**Task data:**
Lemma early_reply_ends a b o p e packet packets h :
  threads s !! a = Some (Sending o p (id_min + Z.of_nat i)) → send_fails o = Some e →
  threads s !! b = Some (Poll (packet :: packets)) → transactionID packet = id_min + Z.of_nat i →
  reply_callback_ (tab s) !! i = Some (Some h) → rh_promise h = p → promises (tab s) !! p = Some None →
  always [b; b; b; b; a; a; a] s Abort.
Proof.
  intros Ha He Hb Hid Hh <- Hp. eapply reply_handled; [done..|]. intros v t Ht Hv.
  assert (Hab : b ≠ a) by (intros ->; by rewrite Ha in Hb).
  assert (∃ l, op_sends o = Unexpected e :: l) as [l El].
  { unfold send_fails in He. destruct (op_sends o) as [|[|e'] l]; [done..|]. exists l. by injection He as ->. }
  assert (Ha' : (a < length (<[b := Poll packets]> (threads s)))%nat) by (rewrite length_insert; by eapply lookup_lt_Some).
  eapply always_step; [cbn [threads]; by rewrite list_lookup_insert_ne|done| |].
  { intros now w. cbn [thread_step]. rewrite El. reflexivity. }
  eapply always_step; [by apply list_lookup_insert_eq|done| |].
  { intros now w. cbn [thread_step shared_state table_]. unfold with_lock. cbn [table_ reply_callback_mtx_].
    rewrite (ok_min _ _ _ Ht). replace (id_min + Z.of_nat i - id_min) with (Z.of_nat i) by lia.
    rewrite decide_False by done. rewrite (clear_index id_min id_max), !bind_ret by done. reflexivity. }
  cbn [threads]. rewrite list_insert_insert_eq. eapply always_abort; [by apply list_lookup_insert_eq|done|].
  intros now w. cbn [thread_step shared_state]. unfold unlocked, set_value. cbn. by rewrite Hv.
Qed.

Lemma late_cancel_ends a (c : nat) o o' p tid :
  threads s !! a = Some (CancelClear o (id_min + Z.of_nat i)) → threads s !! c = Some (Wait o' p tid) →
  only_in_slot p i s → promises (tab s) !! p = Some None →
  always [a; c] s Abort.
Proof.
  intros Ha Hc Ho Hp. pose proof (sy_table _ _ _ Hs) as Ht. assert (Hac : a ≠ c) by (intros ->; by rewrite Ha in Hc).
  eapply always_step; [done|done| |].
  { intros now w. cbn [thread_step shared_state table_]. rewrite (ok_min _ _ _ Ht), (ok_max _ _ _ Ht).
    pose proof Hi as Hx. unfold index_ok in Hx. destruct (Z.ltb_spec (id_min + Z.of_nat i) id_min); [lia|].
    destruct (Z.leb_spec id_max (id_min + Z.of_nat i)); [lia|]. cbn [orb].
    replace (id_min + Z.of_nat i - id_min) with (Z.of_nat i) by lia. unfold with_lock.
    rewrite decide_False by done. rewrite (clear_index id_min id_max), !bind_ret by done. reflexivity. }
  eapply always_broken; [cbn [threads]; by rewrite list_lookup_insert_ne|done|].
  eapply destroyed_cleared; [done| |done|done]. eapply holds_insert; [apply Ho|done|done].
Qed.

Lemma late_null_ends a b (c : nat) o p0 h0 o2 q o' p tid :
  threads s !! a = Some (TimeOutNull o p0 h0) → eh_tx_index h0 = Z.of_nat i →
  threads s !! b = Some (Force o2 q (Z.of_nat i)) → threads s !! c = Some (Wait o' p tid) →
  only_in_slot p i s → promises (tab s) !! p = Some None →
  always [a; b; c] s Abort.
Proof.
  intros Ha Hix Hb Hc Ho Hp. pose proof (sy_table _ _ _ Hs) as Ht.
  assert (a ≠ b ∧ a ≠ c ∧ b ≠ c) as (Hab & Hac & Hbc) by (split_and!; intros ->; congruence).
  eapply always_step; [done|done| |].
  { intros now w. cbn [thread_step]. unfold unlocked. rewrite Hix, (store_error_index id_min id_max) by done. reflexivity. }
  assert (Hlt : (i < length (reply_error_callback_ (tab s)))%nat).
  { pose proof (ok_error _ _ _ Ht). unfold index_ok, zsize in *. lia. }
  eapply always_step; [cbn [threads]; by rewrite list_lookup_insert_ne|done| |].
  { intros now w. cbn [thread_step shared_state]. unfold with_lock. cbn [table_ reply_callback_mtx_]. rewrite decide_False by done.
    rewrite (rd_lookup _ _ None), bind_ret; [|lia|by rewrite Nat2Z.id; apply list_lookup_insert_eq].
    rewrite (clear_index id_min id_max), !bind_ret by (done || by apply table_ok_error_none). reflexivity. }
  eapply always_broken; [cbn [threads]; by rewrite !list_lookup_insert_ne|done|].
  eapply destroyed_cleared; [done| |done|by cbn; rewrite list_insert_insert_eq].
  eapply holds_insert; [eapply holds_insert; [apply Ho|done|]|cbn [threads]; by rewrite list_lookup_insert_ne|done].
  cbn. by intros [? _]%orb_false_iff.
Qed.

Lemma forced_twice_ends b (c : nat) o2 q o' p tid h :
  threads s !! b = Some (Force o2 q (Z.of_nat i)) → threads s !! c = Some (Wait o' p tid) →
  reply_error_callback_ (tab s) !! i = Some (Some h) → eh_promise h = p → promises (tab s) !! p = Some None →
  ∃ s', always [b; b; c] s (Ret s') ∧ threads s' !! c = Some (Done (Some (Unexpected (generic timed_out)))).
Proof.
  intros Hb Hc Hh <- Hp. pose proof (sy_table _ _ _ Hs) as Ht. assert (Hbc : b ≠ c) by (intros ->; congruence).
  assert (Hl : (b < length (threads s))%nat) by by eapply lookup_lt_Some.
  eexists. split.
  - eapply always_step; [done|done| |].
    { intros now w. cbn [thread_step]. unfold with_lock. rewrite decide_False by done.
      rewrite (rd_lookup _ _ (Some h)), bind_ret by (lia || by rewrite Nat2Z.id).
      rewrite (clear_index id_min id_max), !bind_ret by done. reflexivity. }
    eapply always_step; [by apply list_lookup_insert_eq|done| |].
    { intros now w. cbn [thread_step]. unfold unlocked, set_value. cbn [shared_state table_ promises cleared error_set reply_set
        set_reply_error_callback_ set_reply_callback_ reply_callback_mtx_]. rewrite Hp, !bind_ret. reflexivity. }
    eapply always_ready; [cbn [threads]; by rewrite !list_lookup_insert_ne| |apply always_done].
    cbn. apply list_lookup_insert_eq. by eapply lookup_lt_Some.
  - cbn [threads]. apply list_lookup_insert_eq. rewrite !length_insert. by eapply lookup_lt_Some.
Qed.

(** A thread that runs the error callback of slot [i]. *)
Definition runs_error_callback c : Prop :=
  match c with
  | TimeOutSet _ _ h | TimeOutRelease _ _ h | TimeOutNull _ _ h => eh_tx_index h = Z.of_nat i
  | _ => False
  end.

**Aim of the exercise:** When the string "replace" occurs in a line of the material, that line belongs in the answer.

**Output below:**
    rewrite (ok_min _ _ _ Ht). replace (id_min + Z.of_nat i - id_min) with (Z.of_nat i) by lia.
    replace (id_min + Z.of_nat i - id_min) with (Z.of_nat i) by lia. unfold with_lock.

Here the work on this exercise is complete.